THE PROBLEM
In the data below, which lines contain "HeroDetailComponentFacts"? List them by copying each one.

DATASET RECORDS
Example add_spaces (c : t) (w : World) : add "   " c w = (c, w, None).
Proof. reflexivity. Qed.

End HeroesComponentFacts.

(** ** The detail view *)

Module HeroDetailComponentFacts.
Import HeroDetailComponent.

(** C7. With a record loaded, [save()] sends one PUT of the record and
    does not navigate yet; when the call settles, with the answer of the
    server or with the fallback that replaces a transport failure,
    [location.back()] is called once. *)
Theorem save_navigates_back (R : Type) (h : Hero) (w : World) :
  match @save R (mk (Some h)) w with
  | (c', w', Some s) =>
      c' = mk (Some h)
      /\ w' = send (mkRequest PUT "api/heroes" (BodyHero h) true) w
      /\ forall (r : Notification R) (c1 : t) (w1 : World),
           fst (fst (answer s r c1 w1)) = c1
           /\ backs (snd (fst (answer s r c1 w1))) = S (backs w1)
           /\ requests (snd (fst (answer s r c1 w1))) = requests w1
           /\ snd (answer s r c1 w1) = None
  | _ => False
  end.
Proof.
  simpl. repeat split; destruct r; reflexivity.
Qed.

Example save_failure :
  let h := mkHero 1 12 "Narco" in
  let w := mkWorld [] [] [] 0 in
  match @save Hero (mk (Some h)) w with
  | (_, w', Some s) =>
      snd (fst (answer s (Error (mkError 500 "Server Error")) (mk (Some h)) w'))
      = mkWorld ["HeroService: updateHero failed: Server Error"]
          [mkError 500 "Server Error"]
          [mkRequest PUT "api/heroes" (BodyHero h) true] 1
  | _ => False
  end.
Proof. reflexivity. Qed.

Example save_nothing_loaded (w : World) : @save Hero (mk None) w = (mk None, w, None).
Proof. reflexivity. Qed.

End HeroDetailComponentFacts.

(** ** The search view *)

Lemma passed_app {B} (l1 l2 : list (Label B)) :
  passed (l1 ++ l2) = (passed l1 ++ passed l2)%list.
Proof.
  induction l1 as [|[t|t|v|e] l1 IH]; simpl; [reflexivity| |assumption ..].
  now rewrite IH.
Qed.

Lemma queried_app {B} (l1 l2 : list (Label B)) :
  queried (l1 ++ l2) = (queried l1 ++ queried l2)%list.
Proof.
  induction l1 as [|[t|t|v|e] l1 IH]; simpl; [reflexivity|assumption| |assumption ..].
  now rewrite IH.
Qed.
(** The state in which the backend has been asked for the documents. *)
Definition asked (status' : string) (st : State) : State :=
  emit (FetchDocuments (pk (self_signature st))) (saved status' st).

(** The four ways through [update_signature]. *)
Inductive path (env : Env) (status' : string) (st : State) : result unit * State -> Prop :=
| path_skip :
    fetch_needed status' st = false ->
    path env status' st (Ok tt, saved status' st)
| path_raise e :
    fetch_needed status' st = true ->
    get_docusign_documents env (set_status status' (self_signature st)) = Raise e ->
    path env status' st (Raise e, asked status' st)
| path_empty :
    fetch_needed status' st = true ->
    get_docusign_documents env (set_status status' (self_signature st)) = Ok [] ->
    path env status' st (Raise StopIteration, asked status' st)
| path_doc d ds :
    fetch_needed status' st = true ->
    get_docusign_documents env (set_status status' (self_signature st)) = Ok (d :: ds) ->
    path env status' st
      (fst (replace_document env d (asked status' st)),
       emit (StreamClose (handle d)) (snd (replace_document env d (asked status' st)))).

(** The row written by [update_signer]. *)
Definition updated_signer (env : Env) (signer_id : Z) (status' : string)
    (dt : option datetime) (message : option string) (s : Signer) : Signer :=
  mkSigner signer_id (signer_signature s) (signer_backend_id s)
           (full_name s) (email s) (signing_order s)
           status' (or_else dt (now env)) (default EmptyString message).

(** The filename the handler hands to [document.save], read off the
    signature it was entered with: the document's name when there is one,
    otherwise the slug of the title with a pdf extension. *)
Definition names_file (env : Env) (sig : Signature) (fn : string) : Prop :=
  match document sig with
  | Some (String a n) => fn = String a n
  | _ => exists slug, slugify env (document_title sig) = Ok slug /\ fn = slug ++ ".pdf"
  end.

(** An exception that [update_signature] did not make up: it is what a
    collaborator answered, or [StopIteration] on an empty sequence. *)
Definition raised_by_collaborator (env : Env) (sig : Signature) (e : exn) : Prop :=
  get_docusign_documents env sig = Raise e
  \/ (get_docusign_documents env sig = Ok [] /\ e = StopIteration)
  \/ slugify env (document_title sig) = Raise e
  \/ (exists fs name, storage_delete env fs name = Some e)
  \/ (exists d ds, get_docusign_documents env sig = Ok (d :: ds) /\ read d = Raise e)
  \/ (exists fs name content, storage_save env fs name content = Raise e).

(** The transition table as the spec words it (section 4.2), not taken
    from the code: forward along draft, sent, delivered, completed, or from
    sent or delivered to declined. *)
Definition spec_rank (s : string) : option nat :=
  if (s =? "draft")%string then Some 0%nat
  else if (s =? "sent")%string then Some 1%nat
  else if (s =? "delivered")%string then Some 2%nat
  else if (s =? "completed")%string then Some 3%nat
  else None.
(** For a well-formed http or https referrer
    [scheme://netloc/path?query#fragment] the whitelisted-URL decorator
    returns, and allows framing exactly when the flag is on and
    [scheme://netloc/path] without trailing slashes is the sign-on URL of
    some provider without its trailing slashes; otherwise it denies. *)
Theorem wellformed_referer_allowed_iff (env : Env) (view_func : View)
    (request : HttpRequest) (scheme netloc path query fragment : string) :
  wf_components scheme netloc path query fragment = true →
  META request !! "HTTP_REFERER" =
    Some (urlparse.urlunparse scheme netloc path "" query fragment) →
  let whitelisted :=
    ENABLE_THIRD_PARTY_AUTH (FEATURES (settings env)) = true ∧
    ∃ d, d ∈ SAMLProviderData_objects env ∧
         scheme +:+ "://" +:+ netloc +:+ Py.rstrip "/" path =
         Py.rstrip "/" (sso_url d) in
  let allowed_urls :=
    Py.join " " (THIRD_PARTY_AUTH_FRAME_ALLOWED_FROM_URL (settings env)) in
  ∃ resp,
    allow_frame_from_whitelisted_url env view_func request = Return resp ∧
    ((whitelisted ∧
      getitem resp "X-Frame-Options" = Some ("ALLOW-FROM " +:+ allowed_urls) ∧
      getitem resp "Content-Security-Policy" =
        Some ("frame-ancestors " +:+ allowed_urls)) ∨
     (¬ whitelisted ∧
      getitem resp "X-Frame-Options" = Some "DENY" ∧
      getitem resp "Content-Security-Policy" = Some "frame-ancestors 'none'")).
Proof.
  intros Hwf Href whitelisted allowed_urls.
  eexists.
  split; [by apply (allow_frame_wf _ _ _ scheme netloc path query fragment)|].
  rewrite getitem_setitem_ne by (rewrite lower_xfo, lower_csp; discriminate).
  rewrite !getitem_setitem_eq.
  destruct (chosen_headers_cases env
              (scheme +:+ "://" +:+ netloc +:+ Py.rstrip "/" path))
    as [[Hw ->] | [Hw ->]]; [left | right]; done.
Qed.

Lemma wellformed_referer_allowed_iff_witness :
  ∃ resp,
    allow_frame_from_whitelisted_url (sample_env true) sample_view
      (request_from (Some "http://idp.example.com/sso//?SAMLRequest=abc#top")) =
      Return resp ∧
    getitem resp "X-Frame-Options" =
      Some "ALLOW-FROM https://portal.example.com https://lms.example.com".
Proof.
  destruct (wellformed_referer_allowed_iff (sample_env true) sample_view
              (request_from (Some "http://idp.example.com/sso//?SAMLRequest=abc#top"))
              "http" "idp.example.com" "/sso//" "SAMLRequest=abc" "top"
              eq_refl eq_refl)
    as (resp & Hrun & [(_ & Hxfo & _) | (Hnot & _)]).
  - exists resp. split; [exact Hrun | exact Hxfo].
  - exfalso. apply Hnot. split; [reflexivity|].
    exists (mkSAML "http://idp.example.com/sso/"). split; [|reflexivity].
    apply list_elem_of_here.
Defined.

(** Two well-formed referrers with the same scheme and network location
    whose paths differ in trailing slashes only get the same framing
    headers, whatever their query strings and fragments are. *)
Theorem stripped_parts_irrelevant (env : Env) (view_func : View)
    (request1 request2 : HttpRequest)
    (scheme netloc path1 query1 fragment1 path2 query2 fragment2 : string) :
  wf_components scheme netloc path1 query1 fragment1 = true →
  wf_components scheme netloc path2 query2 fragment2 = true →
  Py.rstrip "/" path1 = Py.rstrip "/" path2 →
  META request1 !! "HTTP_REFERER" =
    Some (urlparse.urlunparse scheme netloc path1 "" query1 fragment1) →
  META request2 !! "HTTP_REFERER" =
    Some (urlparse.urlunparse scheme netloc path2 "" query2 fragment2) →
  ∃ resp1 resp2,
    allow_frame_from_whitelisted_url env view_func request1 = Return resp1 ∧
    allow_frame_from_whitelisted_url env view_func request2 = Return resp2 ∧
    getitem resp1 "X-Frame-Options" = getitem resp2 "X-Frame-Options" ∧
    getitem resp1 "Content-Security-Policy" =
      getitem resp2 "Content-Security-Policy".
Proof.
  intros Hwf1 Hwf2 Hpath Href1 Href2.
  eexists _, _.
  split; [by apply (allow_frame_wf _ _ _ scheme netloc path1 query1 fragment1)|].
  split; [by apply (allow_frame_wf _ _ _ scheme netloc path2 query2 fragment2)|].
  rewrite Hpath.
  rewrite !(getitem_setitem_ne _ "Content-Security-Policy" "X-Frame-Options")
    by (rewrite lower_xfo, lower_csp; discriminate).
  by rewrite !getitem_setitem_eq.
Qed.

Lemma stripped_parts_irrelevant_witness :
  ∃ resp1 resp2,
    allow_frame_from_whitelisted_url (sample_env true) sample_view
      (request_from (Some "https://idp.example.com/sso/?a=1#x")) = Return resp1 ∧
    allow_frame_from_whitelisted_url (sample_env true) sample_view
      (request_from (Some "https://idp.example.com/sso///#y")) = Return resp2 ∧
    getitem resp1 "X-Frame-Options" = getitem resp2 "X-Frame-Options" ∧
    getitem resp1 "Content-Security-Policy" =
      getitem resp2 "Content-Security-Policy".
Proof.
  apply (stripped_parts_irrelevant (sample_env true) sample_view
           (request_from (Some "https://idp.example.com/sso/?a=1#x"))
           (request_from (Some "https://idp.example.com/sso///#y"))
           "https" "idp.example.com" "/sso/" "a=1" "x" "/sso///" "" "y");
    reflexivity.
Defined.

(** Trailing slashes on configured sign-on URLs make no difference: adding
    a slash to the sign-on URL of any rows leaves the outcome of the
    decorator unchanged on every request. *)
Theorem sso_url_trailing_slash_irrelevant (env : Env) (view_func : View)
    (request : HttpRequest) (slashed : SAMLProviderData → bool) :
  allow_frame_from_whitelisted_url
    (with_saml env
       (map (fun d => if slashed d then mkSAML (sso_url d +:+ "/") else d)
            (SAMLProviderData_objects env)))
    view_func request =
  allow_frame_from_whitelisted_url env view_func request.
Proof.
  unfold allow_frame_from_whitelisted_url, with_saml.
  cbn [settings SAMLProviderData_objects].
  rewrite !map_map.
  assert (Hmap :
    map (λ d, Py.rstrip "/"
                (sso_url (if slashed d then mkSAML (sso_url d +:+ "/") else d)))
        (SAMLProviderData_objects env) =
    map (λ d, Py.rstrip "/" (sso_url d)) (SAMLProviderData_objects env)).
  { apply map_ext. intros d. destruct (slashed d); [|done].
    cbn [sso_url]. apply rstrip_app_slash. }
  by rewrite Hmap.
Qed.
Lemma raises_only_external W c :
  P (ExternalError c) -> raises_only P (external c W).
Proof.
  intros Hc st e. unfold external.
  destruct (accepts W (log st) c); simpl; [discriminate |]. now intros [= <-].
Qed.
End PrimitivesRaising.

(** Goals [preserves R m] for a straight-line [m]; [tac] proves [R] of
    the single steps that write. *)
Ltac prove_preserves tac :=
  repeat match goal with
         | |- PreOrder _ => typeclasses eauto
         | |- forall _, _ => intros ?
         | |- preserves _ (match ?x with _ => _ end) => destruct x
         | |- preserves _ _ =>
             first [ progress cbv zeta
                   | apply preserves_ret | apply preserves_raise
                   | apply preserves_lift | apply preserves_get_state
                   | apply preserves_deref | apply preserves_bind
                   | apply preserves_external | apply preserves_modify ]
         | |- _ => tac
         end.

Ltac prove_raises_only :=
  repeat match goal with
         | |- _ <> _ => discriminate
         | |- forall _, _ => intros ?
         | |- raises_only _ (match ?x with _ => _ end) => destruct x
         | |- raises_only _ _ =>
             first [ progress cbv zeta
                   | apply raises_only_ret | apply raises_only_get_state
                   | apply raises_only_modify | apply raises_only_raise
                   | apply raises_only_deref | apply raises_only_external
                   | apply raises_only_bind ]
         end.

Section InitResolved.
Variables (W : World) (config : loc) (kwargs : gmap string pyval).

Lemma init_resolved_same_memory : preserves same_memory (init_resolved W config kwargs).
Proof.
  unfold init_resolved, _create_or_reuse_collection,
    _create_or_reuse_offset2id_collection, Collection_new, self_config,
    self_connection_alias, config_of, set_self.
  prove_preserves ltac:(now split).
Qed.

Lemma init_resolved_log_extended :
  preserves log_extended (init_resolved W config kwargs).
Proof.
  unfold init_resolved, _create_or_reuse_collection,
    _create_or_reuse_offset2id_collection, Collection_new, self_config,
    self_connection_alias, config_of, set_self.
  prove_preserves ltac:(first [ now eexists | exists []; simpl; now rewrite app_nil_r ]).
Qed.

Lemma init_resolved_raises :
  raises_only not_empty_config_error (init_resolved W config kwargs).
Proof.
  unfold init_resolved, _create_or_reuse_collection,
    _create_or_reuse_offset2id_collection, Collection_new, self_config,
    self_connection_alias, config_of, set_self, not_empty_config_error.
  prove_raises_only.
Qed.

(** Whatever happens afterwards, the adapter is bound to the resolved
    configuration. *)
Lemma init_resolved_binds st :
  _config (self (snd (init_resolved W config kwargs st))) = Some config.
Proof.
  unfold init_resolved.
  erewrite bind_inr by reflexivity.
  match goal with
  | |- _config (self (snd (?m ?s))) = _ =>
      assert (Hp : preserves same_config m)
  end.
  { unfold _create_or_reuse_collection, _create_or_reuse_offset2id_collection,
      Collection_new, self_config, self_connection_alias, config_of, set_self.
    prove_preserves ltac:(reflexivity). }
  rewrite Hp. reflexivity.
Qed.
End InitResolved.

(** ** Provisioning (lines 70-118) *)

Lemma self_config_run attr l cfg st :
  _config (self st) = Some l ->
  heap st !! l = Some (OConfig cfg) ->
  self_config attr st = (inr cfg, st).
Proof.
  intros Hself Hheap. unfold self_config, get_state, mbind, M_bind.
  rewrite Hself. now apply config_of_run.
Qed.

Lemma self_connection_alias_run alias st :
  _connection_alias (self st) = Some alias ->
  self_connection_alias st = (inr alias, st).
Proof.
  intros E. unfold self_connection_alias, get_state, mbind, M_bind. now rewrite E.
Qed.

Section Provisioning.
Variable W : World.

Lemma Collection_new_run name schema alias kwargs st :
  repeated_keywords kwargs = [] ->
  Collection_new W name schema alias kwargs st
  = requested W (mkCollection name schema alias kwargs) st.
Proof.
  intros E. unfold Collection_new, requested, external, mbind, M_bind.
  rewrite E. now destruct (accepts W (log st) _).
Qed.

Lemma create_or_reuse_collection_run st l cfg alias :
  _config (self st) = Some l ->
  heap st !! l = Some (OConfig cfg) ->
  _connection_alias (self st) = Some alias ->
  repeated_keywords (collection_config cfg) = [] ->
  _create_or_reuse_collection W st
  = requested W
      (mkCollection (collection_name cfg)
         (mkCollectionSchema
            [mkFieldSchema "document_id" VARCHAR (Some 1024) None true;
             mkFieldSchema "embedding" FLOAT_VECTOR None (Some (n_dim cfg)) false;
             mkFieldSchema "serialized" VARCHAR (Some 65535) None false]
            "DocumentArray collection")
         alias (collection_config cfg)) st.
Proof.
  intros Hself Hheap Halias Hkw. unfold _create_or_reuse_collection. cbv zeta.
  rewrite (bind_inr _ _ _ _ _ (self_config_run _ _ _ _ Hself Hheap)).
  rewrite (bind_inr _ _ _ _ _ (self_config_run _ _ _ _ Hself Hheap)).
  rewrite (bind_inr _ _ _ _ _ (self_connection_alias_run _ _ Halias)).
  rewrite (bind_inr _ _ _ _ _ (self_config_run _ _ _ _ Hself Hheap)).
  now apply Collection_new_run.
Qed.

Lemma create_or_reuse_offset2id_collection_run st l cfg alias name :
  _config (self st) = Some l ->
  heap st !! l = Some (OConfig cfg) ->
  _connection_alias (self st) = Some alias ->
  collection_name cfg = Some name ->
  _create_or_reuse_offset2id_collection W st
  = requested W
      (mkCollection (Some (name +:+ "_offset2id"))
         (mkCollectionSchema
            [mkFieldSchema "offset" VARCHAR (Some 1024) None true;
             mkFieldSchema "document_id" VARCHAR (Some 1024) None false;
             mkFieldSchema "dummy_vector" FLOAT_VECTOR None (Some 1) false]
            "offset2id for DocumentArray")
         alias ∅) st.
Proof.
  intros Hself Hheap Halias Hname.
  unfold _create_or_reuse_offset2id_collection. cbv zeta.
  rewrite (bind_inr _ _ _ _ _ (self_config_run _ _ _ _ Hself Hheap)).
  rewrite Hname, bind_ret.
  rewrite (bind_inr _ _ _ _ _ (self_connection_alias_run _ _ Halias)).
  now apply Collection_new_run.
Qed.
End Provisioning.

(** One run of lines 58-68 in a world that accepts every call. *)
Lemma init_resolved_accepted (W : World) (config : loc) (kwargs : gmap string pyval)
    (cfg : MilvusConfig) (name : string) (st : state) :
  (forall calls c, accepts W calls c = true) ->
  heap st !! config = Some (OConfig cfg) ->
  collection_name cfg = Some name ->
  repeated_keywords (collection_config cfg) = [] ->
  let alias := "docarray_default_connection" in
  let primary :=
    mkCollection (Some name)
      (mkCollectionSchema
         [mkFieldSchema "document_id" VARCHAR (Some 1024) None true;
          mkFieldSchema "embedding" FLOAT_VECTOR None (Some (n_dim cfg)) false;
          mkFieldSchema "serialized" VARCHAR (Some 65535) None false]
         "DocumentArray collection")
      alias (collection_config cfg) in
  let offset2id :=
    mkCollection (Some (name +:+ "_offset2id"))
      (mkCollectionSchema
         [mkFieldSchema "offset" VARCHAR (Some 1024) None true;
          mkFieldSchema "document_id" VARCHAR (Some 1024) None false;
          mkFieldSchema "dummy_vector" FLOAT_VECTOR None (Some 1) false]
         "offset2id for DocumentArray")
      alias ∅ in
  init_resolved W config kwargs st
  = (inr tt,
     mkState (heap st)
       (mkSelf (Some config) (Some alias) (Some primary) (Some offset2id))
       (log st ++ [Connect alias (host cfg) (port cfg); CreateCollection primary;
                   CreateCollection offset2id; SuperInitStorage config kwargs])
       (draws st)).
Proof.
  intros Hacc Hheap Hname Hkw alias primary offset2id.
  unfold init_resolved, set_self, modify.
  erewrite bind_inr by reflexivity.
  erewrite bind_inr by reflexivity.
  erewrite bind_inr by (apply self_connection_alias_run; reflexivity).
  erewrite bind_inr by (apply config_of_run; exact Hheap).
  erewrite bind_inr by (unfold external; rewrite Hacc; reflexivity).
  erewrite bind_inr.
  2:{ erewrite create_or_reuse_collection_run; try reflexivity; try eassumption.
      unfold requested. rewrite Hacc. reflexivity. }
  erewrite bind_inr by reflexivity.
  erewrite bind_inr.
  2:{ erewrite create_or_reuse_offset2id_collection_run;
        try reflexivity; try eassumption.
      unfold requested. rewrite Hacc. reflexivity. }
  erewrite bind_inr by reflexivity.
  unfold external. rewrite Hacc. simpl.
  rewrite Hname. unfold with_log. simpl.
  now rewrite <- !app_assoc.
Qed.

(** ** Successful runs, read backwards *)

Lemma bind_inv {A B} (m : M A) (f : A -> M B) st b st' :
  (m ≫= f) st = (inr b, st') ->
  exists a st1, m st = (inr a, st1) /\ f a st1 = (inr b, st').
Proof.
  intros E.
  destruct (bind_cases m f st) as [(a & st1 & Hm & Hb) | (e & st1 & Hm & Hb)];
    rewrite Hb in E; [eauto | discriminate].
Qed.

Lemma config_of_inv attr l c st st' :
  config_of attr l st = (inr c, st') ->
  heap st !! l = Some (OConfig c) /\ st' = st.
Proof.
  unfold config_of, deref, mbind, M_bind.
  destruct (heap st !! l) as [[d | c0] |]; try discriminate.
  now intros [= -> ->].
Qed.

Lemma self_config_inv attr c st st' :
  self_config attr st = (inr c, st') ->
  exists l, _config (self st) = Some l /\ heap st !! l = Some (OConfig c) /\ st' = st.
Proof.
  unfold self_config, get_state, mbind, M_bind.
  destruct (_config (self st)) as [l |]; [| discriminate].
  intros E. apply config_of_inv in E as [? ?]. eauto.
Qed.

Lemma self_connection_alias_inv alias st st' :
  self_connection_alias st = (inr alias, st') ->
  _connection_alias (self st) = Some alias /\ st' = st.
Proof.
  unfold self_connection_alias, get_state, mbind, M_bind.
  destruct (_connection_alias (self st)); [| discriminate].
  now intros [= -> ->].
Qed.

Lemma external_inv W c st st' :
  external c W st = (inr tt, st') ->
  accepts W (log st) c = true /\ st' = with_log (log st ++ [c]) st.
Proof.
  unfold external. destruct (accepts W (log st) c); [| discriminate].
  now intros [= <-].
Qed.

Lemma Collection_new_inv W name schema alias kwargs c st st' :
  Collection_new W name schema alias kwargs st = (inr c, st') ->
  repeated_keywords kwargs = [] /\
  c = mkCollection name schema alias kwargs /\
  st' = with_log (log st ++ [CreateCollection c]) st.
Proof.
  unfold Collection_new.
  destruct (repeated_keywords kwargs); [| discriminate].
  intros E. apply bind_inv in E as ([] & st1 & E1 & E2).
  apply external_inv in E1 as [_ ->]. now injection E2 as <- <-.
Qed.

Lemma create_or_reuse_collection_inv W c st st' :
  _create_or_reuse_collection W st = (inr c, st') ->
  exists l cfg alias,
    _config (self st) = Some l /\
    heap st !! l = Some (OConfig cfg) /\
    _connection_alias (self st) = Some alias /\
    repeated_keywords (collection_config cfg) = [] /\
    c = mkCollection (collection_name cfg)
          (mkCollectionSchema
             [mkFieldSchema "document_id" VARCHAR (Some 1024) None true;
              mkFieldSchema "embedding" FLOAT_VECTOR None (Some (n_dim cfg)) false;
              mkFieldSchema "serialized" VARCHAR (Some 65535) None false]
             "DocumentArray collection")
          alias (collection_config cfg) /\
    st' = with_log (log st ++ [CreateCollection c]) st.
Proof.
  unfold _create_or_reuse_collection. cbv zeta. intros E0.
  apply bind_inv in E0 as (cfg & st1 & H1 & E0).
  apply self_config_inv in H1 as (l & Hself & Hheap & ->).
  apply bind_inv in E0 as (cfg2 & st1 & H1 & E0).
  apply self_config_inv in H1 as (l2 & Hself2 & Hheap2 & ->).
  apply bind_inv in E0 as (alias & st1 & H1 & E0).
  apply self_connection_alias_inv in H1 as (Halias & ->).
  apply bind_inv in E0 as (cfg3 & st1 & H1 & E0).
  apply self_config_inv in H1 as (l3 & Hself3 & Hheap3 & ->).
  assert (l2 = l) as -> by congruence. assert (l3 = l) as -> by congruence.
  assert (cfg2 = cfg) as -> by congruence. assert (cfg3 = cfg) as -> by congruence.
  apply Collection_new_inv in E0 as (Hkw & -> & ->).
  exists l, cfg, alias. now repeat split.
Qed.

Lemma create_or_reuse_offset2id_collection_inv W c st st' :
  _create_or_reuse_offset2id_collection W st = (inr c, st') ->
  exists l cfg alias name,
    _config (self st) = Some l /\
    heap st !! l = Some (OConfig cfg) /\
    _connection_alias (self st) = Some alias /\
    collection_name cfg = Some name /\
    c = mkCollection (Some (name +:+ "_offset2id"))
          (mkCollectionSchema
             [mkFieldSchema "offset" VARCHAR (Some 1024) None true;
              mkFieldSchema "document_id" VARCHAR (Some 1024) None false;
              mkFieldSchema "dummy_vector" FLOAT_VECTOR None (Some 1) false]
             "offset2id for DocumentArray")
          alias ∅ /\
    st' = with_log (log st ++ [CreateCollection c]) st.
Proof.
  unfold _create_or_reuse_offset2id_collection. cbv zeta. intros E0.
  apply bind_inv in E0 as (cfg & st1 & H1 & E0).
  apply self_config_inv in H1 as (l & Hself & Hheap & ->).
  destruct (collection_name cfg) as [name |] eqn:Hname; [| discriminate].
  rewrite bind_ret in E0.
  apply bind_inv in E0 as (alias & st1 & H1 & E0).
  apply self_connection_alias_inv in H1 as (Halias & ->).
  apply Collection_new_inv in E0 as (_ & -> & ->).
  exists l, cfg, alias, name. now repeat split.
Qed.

TASK ANSWER
Module HeroDetailComponentFacts.
End HeroDetailComponentFacts.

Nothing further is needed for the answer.